We’ve learned that Mobile is an incredible channel for so many different reasons.  When done well, it can be incredibly popular and “sticky” for customers.  For one of our clients, 75% of their customers who use mobile – use mainly mobile – with little reliance on other channels.  On another front, because it’s instant gratification and self-service (interpret, no human), it’s a great indicator of true customer needs.  The sensitivity of having to justify to another human being why you’re calling for the 6th time in 2 days to check on the status of your payment  is gone.  Since the mobile application a) doesn’t judge and b) is RIGHT THERE and begging for your attention, customers just do it.  While not the primary benefit, in this way mobile can also provide an invaluable tool for prioritizing proactive strategies to meet customers’ insatiable appetite for information.
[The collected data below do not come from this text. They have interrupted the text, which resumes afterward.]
(** * A shallow embedding of the dictation tool's quiz engine

    [model.py] (word entries and the word-list loader) and [engine.py]
    (the quiz state machine with its persisted wrong-word set) are embedded
    as executable definitions; the theorems at the end of the file settle
    the engine's specification against them.  The window of [main.py] is
    embedded as far as it drives the engine; properties of the loader, of
    play and of the window follow the specification's.

    Modelling conventions.
    - A Python [str] is a [string] whose characters are read as code points
      below 256.  On that range [str.strip], [str.lower], [str.split] and
      the [in] test are modelled exactly.  The text of a cell of a unit
      file may hold the zero-width space U+200B besides, which the loader
      deletes.
    - A Python [int] is a [Z]; list indexing follows Python, negative
      indices included, and raises [IndexError] out of range.
    - [Set[WordEntry]] is a [gset WordEntry]: the dataclass is frozen and
      compares and hashes by its three fields.
    - Everything outside the object (the two storage areas, standard output
      and the random generator) is gathered in a [World] that the
      operations thread explicitly, together with the engine object.
    - The wrong-word file is kept as the JSON value it holds, not as text;
      it may be missing or unreadable, and writing it may fail, in which
      case the engine prints an error and goes on.  Under a name of an
      object it holds a string, a list or an object; numbers, booleans and
      null there would give entries that are no [WordEntry].
    - [random.shuffle] is its own loop, driven by an arbitrary sequence of
      draws. *)

From Stdlib Require Import ZArith NArith Ascii.
From stdpp Require Import base option list strings countable gmap sets.

Open Scope Z_scope.

(* ===================================================================== *)
(** * Python strings *)
(* ===================================================================== *)

Module PyStr.
(** The text of an integer is a word. *)
Lemma of_int_word z : word (PyStr.of_int z) = true.
Proof.
  assert (Hd : forall d, d <> Decimal.Nil -> word (NilEmpty.string_of_uint d) = true).
  { intros d Hd. unfold word. apply andb_true_intro; split.
    - destruct d; try reflexivity. now contradiction Hd.
    - apply (all_chars_impl is_digit); [|apply string_of_uint_digits].
      intros c Hc. apply is_digit_not_space in Hc as [-> _]. reflexivity. }
  unfold PyStr.of_int.
  destruct z as [|p|p]; [reflexivity | |];
    cbn [Z.to_int NilZero.string_of_int]; unfold NilZero.string_of_uint;
    pose proof (DecimalPos.Unsigned.to_uint_nonnil p) as Hn;
    specialize (Hd _ Hn);
    destruct (Pos.to_uint p) eqn:E; try (now contradiction Hn); try exact Hd.
  all: unfold word in *; cbn [PyStr.is_empty negb andb no_space all_chars] in *;
       apply andb_prop in Hd as [_ Hd]; unfold no_space in Hd; cbn [all_chars] in Hd;
       exact Hd.
Qed.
It’s unlikely that you’ll get everything right the first time you deploy your mobile application.  Visibility into usage patterns, most popular sections, journeys to abandonment, and least popular functions can drive critical identification and prioritization of the next steps to take.  For instance, what if you learn through analytics that for every 100 customers who begin utilizing the mobile application, 50 of them don’t return after their first 1 to 2 visits?  Or, what if you learn that the mobile application is incredibly functional for those that use it, but only a very small fraction of your customer base actually does so?  Those 2 very different insights would lead to executing dramatically different strategies for improving your mobile application.  In the first example, identifying the journeys taken that lead to abandonment, segmented by customer profile, would go a long way towards identifying the root cause of the problem.  In the second, it would be paramount to identify the types of customers who are “finding” the app on their own vs. not, and crafting marketing strategies to approach those who need prodding.
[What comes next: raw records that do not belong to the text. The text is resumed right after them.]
(** * Engine-augmented chat streaming relay of chess-coach-ai

    A shallow embedding of
    - [src/app/api/chat/route.ts]: the engine session
      ([getStockfishAnalysis]), prompt augmentation and the provider call
      ([streamAnthropicResponse]), the stream transcoder ([transformStream])
      and the request handler ([POST]);
    - the chat component ([AICoachChat], [handleSend]): the client stream
      consumer.

    JavaScript runs these handlers on one thread, one event at a time, so
    the interleavings of concurrent requests are the orders in which their
    events arrive: the engine session is a state machine over such events. *)

From Stdlib Require Import String Ascii NArith QArith DecimalString.
From stdpp Require Import base list strings.

Open Scope string_scope.

#[local] Set Warnings "-register-all".

(** ** Strings as the code uses them *)

(** The line feed of the template literals and of the wire protocol. *)
Definition nl : string := String "010"%char EmptyString.

(** [hay.includes(needle)]. *)
Fixpoint includes (needle hay : string) : bool :=
  String.prefix needle hay ||
  match hay with
  | EmptyString => false
  | String _ rest => includes needle rest
  end.

(** [hay.startsWith(p)]. *)
Definition startsWith (p hay : string) : bool := String.prefix p hay.

(** [s.slice(n)] for [0 <= n]. *)
Fixpoint slice (n : nat) (s : string) : string :=
  match n, s with
  | O, _ => s
  | S n', String _ rest => slice n' rest
  | S _, EmptyString => EmptyString
  end.

(** [s.split('\n')]: always at least one piece. *)
Fixpoint split_lines (s : string) : list string :=
  match s with
  | EmptyString => [EmptyString]
  | String c rest =>
      if Ascii.eqb c "010"%char then EmptyString :: split_lines rest
      else match split_lines rest with
           | l :: ls => String c l :: ls
           | [] => [String c EmptyString]
           end
  end.

(** White space removed by [trim], among the one-byte characters. *)
Definition is_space (c : ascii) : bool :=
  match N_of_ascii c with
  | 9 | 10 | 11 | 12 | 13 | 32 => true
  | _ => false
  end%N.

(** The same among the characters of two and three bytes, strings being
    read as UTF-8: U+00A0, U+1680, U+2000 to U+200A, U+2028, U+2029,
    U+202F, U+205F, U+3000 and U+FEFF. *)
Definition is_space2 (c1 c2 : ascii) : bool :=
  match N_of_ascii c1, N_of_ascii c2 with
  | 194, 160 => true
  | _, _ => false
  end%N.

Definition is_space3 (c1 c2 c3 : ascii) : bool :=
  match N_of_ascii c1, N_of_ascii c2 with
  | 225, 154 => N.eqb (N_of_ascii c3) 128
  | 226, 128 =>
      let n := N_of_ascii c3 in
      (N.leb 128 n && N.leb n 138) || N.eqb n 168 || N.eqb n 169 || N.eqb n 175
  | 226, 129 => N.eqb (N_of_ascii c3) 159
  | 227, 128 => N.eqb (N_of_ascii c3) 128
  | 239, 187 => N.eqb (N_of_ascii c3) 191
  | _, _ => false
  end%N.

(** [s.trim() === '']: [s] is white space only. *)
Fixpoint blank (s : string) : bool :=
  match s with
  | EmptyString => true
  | String c1 rest =>
      if is_space c1 then blank rest
      else
        match rest with
        | String c2 rest2 =>
            if is_space2 c1 c2 then blank rest2
            else
              match rest2 with
              | String c3 rest3 => is_space3 c1 c2 c3 && blank rest3
              | EmptyString => false
              end
        | EmptyString => false
        end
  end.

(** Whether a string holds a line feed. *)
Fixpoint has_lf (s : string) : bool :=
  match s with
  | EmptyString => false
  | String c rest => Ascii.eqb c "010"%char || has_lf rest
  end.

(** The strings of a list, one after the other. *)
Definition concat_all (parts : list string) : string :=
  fold_right String.append "" parts.

(** A number in string concatenation, for the non-negative integers. *)
Definition string_of_N (n : N) : string := NilZero.string_of_uint (N.to_uint n).

(** ** Messages (the [Message] interface of both files) *)

Inductive Role := user | assistant | system.

Definition Role_eqb (a b : Role) : bool :=
  match a, b with
  | user, user | assistant, assistant | system, system => true
  | _, _ => false
  end.

Record Message := mkMessage { role : Role; content : string }.

(** ** Engine session: [getStockfishAnalysis] over the module-level process *)

Module Engine.

(** What the one [stockfish] process can emit. *)
Inductive ProcEvent :=
| StdoutData (data : string)
| StderrData (data : string)
| ProcError (error : string).

(** The promise a call returns: settled once, later settlements are lost. *)
Inductive Promise :=
| Pending
| Resolved (value : string)
| Rejected (error : string).

Definition resolve (v : string) (p : Promise) : Promise :=
  match p with Pending => Resolved v | _ => p end.

Definition reject (e : string) (p : Promise) : Promise :=
  match p with Pending => Rejected e | _ => p end.

(** The closure of one call: its [analysis] variable and its promise.
    The three listeners it registered are never removed. *)
Record Call := mkCall { analysis : string; promise : Promise }.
Mobile is an important piece of the puzzle, but not THE only piece of the puzzle.  Remember when 15 years ago prognosticators predicted the death of contact centers, as the web would take over everything?  We certainly have seen a substantial increase in the percentage of customer activity that migrates from live employees to the web, but it also has created a new phenomenon – more educated and empowered customers – who ask increasingly complex questions of your live representatives.  Mobile will be important, but, just like the web, it won’t be the end-all be-all.  Understanding not only how your mobile application is being used, but also identifying how it “fits” with all of the other touchpoints customers use during their journey is especially important.   Our research indicates that journeys are over 30% more predictive than individual events or moments of time for key business drivers such as customer satisfaction, complaints analysis and reducing churn.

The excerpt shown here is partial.